Low-cost online courses could help higher education from becoming the next economic bubble that bursts and inflicts fiscal pain on institutions, investors, and students, said educational technology experts who want more inexpensive options for those seeking a college degree.
Economists and financial analysts first warned about the growing higher-education bubble in 2009. The bubble, they said, is fed by rising tuition, increasing enrollments, and crushing school debt that often can’t be paid by recent graduates who can’t find a good-paying job in a down economy.
And just as Americans were urged to invest in tech companies before the dot-com crash of 2000, or to buy property while housing prices skyrocketed in the mid-2000s, Americans are encouraged today – by everyone from family members to lawmakers – to sign up for college classes, even if it requires massive loans.
For-profit colleges’ expansion of online education has helped feed the sector’s massive growth, but it might be web-based education that prevents the disastrous effects of a burst economic bubble, educational technologists said.
Students could earn degrees for a fraction of the current costs if more than just a handful of colleges and universities embraced free open-source educational material and created web-based classes that didn’t include the technological bells and whistles that cost so much, said Shai Reshef, founder of University of the People, a free online school launched in 2009.
“Universities are conservative,” said Reshef, whose university has enrolled 900 students in 115 countries. “They’re not very open to new methods of delivery … and they too often feel they should have best-looking technology, filled with interactivity and multimedia options and other [features].”
The online school, which isn’t yet accredited, doesn’t have audio or visual components to its curriculum, Reshef said, but student satisfaction remains high: More than 90 percent of University of the People students said in a recent survey that they would recommend the school to a friend or family member.
“There’s a strong pressure to lower cost of higher education, and this pressure will just get stronger and stronger as time goes on because people understand that [education] can be way cheaper than it is,” he said. “But the most important thing remains delivering results, and you can do that with [less expensive] technology.”
Today’s high unemployment and the rising cost of college shouldn’t discourage Americans from attending college right out of high school or returning to campus after many years in the workforce, said Dallas Stout, a faculty member at the University of the Rockies, a private for-profit institution operated by Bridgepoint Education, Inc., one of the largest for-profit education companies.
Avoiding higher education – the online or traditional versions – doesn’t make sense for students who can secure school loans, Stout said, since college degrees have proven to “increase one’s lifetime earning potential.”
“That doesn’t mean I think students don’t need to worry about their educational debts,” he said. “I just think people need to be responsible in their choices and take a long term view. Educational debt continues, in my opinion, to be one of the few good debts for the overwhelming majority of people.”
Degree holders have fared better in the current economy when compared to the general working population.
The unemployment rate among those with a bachelor’s degree was 5.2 percent in 2009, according to federal statistics. That number jumped to nearly 10 percent among high school graduates, and 14.6 percent among Americans with less than a high school education.

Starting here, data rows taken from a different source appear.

(* ===== verification/BamAlloc.v ===== *)
(** * The search for free sectors

    Models the part of [src/lib/vdrive/vdrive-bam.c] that looks for a free
    sector: the scan of a track, the first sector of a new file, the next
    sector of a file, and the allocation of the sectors of an existing chain
    (validate). A search returns [Some (track, sector)] where the C function
    returns 0 and has updated its arguments, and [None] where it returns -1
    and has restored them. *)

From S2P Require Import Prelude Geometry Image VDrive Bam.

Module BamAlloc.
Import Bam.

Section alloc.
Context {platform : Platform}.

(** The inner loop of [vdrive_bam_alloc_worker]: [inr] is the sector found,
    [inl] the position after a whole round. *)
Fixpoint worker_scan (n : nat) (track max_sector s h : Z) : ST vdrive_t (Z + Z) :=
  match n with
  | O => mret (inl s)
  | S n =>
      let! r := vdrive_bam_allocate_sector track (u32 (s + h)) in
      if negb (r =? 0) then mret (inr (u32 (s + h)))
      else worker_scan n track max_sector (if max_sector <=? s + 1 then 0 else s + 1) h
  end.

(** The outer loop, over the heads of a D9090 (a single round otherwise). *)
Fixpoint worker_heads (n : nat) (track max_sector max_all s h : Z) : ST vdrive_t (option Z) :=
  match n with
  | O => mret None
  | S n =>
      let! r := worker_scan (Z.to_nat max_sector) track max_sector s h in
      match r with
      | inr x => mret (Some x)
      | inl s =>
          worker_heads n track max_sector max_all s
            (if max_all <=? h + max_sector then 0 else h + max_sector)
      end
  end.

Definition vdrive_bam_alloc_worker (track sector : Z) : ST vdrive_t (option Z) :=
  let! v := state in
  let! max_sector := lift (u32 <$> VDrive.vdrive_get_max_sectors_per_head v track) in
  let! max_all := lift (u32 <$> VDrive.vdrive_get_max_sectors v track) in
  if max_sector =? 0 then ub
  else
    worker_heads (Z.to_nat ((max_all + max_sector - 1) / max_sector)) track max_sector max_all
      (sector mod max_sector) (sector / max_sector * max_sector).

Definition vdrive_bam_alloc_add_interleave (v : vdrive_t) (track sector interleave : Z) : option Z :=
  max_sector ← u32 <$> VDrive.vdrive_get_max_sectors_per_head v track;
  max_all ← u32 <$> VDrive.vdrive_get_max_sectors v track;
  if (sector <? max_all) && (max_sector =? 0) then None
  else
    let (s, h) := if max_all <=? sector then (sector, 0)
                  else (sector mod max_sector, sector / max_sector * max_sector) in
    let s := u32 (s + interleave) in
    let s := if max_sector <=? s then
               let s := s - max_sector in if negb (s =? 0) then s - 1 else s
             else s in
    Some (u32 (s + h)).

(** One track of a downward or upward search. *)
Definition alloc_on_track (t sector interleave : Z) : ST vdrive_t (option (Z * Z)) :=
  let! v := state in
  let! s := lift (vdrive_bam_alloc_add_interleave v t sector interleave) in
  let! r := vdrive_bam_alloc_worker t s in
  mret (match r with Some s => Some (t, s) | None => None end).

Definition vdrive_bam_alloc_down (track sector interleave : Z) : ST vdrive_t (option (Z * Z)) :=
  for_ (Z.to_nat track) 0 (fun i => alloc_on_track (track - i) sector interleave).

Definition vdrive_bam_alloc_up (track sector interleave : Z) : ST vdrive_t (option (Z * Z)) :=
  let! v := state in
  for_ (Z.to_nat (num_tracks (geom v) - track + 1)) track (fun t => alloc_on_track t sector interleave).

Definition vdrive_bam_alloc_next_free_sector_reset (v : vdrive_t) (track sector interleave : Z)
    : option Z :=
  s ← vdrive_bam_alloc_add_interleave v track sector interleave;
  max_sector ← u32 <$> VDrive.vdrive_get_max_sectors_per_head v track;
  if max_sector =? 0 then None else Some (s / max_sector * max_sector).

(** The search on a native partition: sector by sector, [n] sectors in all. *)
Fixpoint alloc_np (n : nat) (max_sector track sector : Z) : ST vdrive_t (option (Z * Z)) :=
  match n with
  | O => mret None
  | S n =>
      let! v := state in
      let sector := sector + 1 in
      let (track, sector) :=
        if max_sector <=? sector then
          (if num_tracks (geom v) <? track + 1 then 1 else track + 1, 0)
        else (track, sector) in
      let sector := if (track =? DIR_TRACK_NP) && (sector <? 64) then 64 else sector in
      let! r := vdrive_bam_allocate_sector track sector in
      if negb (r =? 0) then mret (Some (track, sector)) else alloc_np n max_sector track sector
  end.

(** One of the three passes: below the directory track downwards, from it
    upwards; [inl] is where the next pass starts. *)
Definition alloc_pass (split track sector interleave : Z) : ST vdrive_t ((Z * Z) + (Z * Z)) :=
  let next r track' :=
    match r with
    | Some a => mret (inr a)
    | None =>
        let! v := state in
        let! sector := lift (vdrive_bam_alloc_next_free_sector_reset v track' sector interleave) in
        mret (inl (track', sector))
    end in
  if (0 <? track) && (track <? split) then
    let! r := vdrive_bam_alloc_down track sector interleave in next r (u32 (split + 1))
  else if split <=? track then
    let! r := vdrive_bam_alloc_up track sector interleave in next r (u32 (split - 1))
  else mret (inl (track, sector)).

Fixpoint alloc_passes (n : nat) (split track sector interleave : Z) : ST vdrive_t (option (Z * Z)) :=
  match n with
  | O => mret None
  | S n =>
      let! r := alloc_pass split track sector interleave in
      match r with
      | inr a => mret (Some a)
      | inl (track, sector) => alloc_passes n split track sector interleave
      end
  end.

Definition vdrive_bam_alloc_next_free_sector_interleave (track sector interleave : Z)
    : ST vdrive_t (option (Z * Z)) :=
  let! v := state in
  let f := image_format (geom v) in
  let split := Dir_Track (geom v) in
  if (track =? split) && negb (f =? VDRIVE_IMAGE_FORMAT_9000) && negb (f =? VDRIVE_IMAGE_FORMAT_NP)
  then mret None
  else
    let sector :=
      if (track =? split) && (f =? VDRIVE_IMAGE_FORMAT_NP) && (sector <? 63) then 63 else sector in
    if f =? VDRIVE_IMAGE_FORMAT_NP then
      let! max_sector := lift (u32 <$> VDrive.vdrive_get_max_sectors_per_head v track) in
      alloc_np (Z.to_nat (u32 (max_sector * num_tracks (geom v)))) max_sector track sector
    else
      let! s := lift (vdrive_bam_alloc_add_interleave v track sector interleave) in
      let! r := vdrive_bam_alloc_worker track s in
      match r with
      | Some s => mret (Some (track, s))
      | None =>
          let! r := alloc_passes 3 split track sector interleave in
          match r with
          | Some a => mret (Some a)
          | None =>
              if f =? VDRIVE_IMAGE_FORMAT_9000 then
                let! r := vdrive_bam_alloc_worker split 10 in
                mret (match r with Some s => Some (split, s) | None => None end)
              else mret None
          end
      end.

Definition vdrive_bam_alloc_next_free_sector (track sector : Z) : ST vdrive_t (option (Z * Z)) :=
  let! v := state in
  vdrive_bam_alloc_next_free_sector_interleave track sector (vdrive_bam_get_interleave v).

(** The body of the butterfly search at distance [d] from the directory. *)
Definition butterfly (d : Z) : ST vdrive_t (option (Z * Z)) :=
  let! v := state in
  let dir := Dir_Track (geom v) in
  let try_track t := 
    let! r := vdrive_bam_alloc_worker t 0 in
    mret (match r with Some s => Some (t, s) | None => None end) in
  let! r := if negb (d =? 0) && (1 <=? dir - d) then try_track (dir - d) else mret None in
  match r with
  | Some a => mret (Some a)
  | None =>
      if (dir + d <=? num_tracks (geom v)) && negb (d =? 0) then try_track (dir + d) else mret None
  end.

(** A format without a disk half makes the loop endless. *)
Definition vdrive_bam_alloc_first_free_sector : ST vdrive_t (option (Z * Z)) :=
  let! v := state in
  let g := geom v in
  if image_format g =? VDRIVE_IMAGE_FORMAT_9000 then
    modify (fun v => set_d90toggle (Z.lxor (d90toggle v) 1) v);;
    let! v := state in
    vdrive_bam_alloc_next_free_sector
      (u32 (if negb (d90toggle v =? 0) then Dir_Track g + 1 else Dir_Track g - 1)) 0
  else if image_format g =? VDRIVE_IMAGE_FORMAT_NP then
    vdrive_bam_alloc_next_free_sector (Dir_Track g) (Dir_Sector g)
  else if vdrive_calculate_disk_half v <? 0 then ub
  else for_ (Z.to_nat (vdrive_calculate_disk_half v + 1)) 0 butterfly.

(** ** Chains

    [stop] is the track that ends the chain (0, or 255 for the BAM of a D9090);
    [tmp] is the local buffer. [None] with enough fuel is undefined behaviour;
    every step allocates a sector, so that fuel above the number of sectors is
    enough. *)
Fixpoint allocate_chain (fuel : nat) (stop t s : Z) (tmp : mem) : ST vdrive_t Z :=
  match fuel with
  | O => ub
  | S fuel =>
      if t =? stop then mret CBMDOS_IPE_OK
      else
        let! v := state in
        let! image := lift (deref_image v) in
        if Geometry.disk_image_check_sector image t s <? 0 then
          VDrive.vdrive_command_set_error CBMDOS_IPE_ILLEGAL_TRACK_OR_SECTOR t s
        else
          let! r := vdrive_bam_allocate_sector t s in
          if r =? 0 then VDrive.vdrive_command_set_error CBMDOS_IPE_NO_BLOCK t s
          else
            let! (rc, tmp) := VDrive.vdrive_read_sector tmp t s in
            if 0 <? rc then mret rc
            else if rc <? 0 then mret CBMDOS_IPE_NOT_READY
            else
              let! t := lift (getb tmp 0) in
              let! s := lift (getb tmp 1) in
              allocate_chain fuel stop t s tmp
  end.

Definition vdrive_bam_allocate_chain (fuel : nat) (t s : Z) : ST vdrive_t Z :=
  allocate_chain fuel 0 t s (lib_malloc 256).
Definition vdrive_bam_allocate_chain_255 (fuel : nat) (t s : Z) : ST vdrive_t Z :=
  allocate_chain fuel 255 t s (lib_malloc 256).

End alloc.
End BamAlloc.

Among those who have earned a Master’s degree, unemployment was less than 4 percent.
Stout said colleges and universities are unlikely to cut the price of higher education during tough economic times, which usually translate to a college enrollment boom while out-of-work Americans hope to boost their credentials with a degree.

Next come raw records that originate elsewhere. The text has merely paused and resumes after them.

(* ===== verification/AllocSpec.v ===== *)
(** * Correctness of the search for free sectors

    The searches of file BamAlloc, proved against an interface ([FreeMap],
    [Allocator]) that states what a client may assume of the BAM: its invariant,
    the set of free sectors, and what allocating a sector does to them. The BAM
    of file Bam implements it. *)

From S2P Require Import Prelude Geometry Image VDrive Bam BamSpec BamAlloc.

(** ** The interface *)

(** A state with a set of free sectors; [fm_frame] relates states that differ
    only in what allocation may change. *)
Class FreeMap (S : Type) := {
  fm_inv : S -> Prop;
  fm_valid : S -> Z -> Z -> Prop;
  fm_free : S -> gset (Z * Z);
  fm_frame : relation S;
  fm_frame_equiv :: Equivalence fm_frame;
  fm_valid_frame :: Proper (fm_frame ==> eq ==> eq ==> iff) fm_valid
}.

(** [alloc t s] returns 1 and removes the sector if it is free, and returns 0
    otherwise. *)
Class Allocator (S : Type) `{FreeMap S} (alloc : Z -> Z -> ST S Z) := {
  alloc_law v t s : fm_inv v -> fm_valid v t s ->
    wp (alloc t s) (fun r v' =>
      r = b2z (bool_decide ((t, s) ∈ fm_free v)) /\ fm_inv v' /\ fm_frame v v' /\
      fm_free v' = fm_free v ∖ {[(t, s)]}) v
}.

Module AllocSpec.
Import Bam BamSpec BamAlloc.

Section alloc_proofs.
Context {platform : Platform}.

(** ** The BAM implements the interface *)

(** Everything but the contents and the block states of the BAM (of which only the
    DOS version remains), the image mode that every sector access refreshes, and
    the error channel. *)
Definition erase (v : vdrive_t) : vdrive_t :=
  set_bamc (Bamc ((fun b => [default 0 (getb b 2)]) <$> bam (bamc v)) (bam_size (bamc v)) []
              (bam_tracks (bamc v)) (bam_sectors (bamc v)))
    (set_image_mode 0 (set_last_code 0 (set_err_track 0 (set_err_sector 0 v)))).

Definition frame (v v' : vdrive_t) : Prop := erase v = erase v'.

#[export] Instance frame_equiv : Equivalence frame.
Proof. split; [done|by intros ??|intros ???; unfold frame; congruence]. Qed.

Definition inv (v : vdrive_t) : Prop := exists b, bam_ok v b.

Definition free (v : vdrive_t) : gset (Z * Z) :=
  match bam (bamc v) with Some b => free_set (image_format (geom v)) b | None => ∅ end.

“If cost cutting were to occur, it would likely happen after the economy recovers,” he said, adding that web-based schools shouldn’t shoulder the blame for the creation of an economic bubble. “If I were to believe a bubble existed, I would tend to think the issue was with a proliferation of colleges and universities in general as opposed to singling out online programs as the culprit.”
The role of online education in the creation of the higher-education bubble can be seen in the skyrocketing enrollment among for-profit colleges like the University of Phoenix and Kaplan University.
There were 1.8 million students enrolled in for-profit schools in 2008, more than triple the 500,000 students enrolled in 1998, according to industry statistics.
The number of college students taking traditional face-to-face classes will plummet from 14.4 million in 2010 to 4.1 million in 2015, according to a report from research market firm Ambient Insight. And with the population of only-online students expected to triple during that time, so-called traditional learning will be level with online learning.
The research firm said the five-year spike in online college courses would owe, in part, “to the proliferation and success of for-profit online schools” such as the University of Phoenix and Kaplan University, which draw millions of students with flexible internet-based class schedules.
Even after the growth of online learning, some educators said even the emergence of an inexpensive online model wouldn’t be the solution to a higher education bubble fueled largely by high student debt.
“I don’t think you can beat the basic classroom and the interactions between professors and students,” said Betsy Sigman, a professor at Georgetown University’s McDonough School of Business. Face-to-face interaction between students and their professors is “important to the learning process and something that you just don’t get from an online situation.”
Traditional education will continue to draw students despite the proliferation of online options or the lingering concern that the job market isn’t friendly to recent graduates looking for their first job, Sigman said.
“You hear people say that their college years were the best of their lives, and you’re just not going to hear that from someone who spent four years in front of a computer,” she said.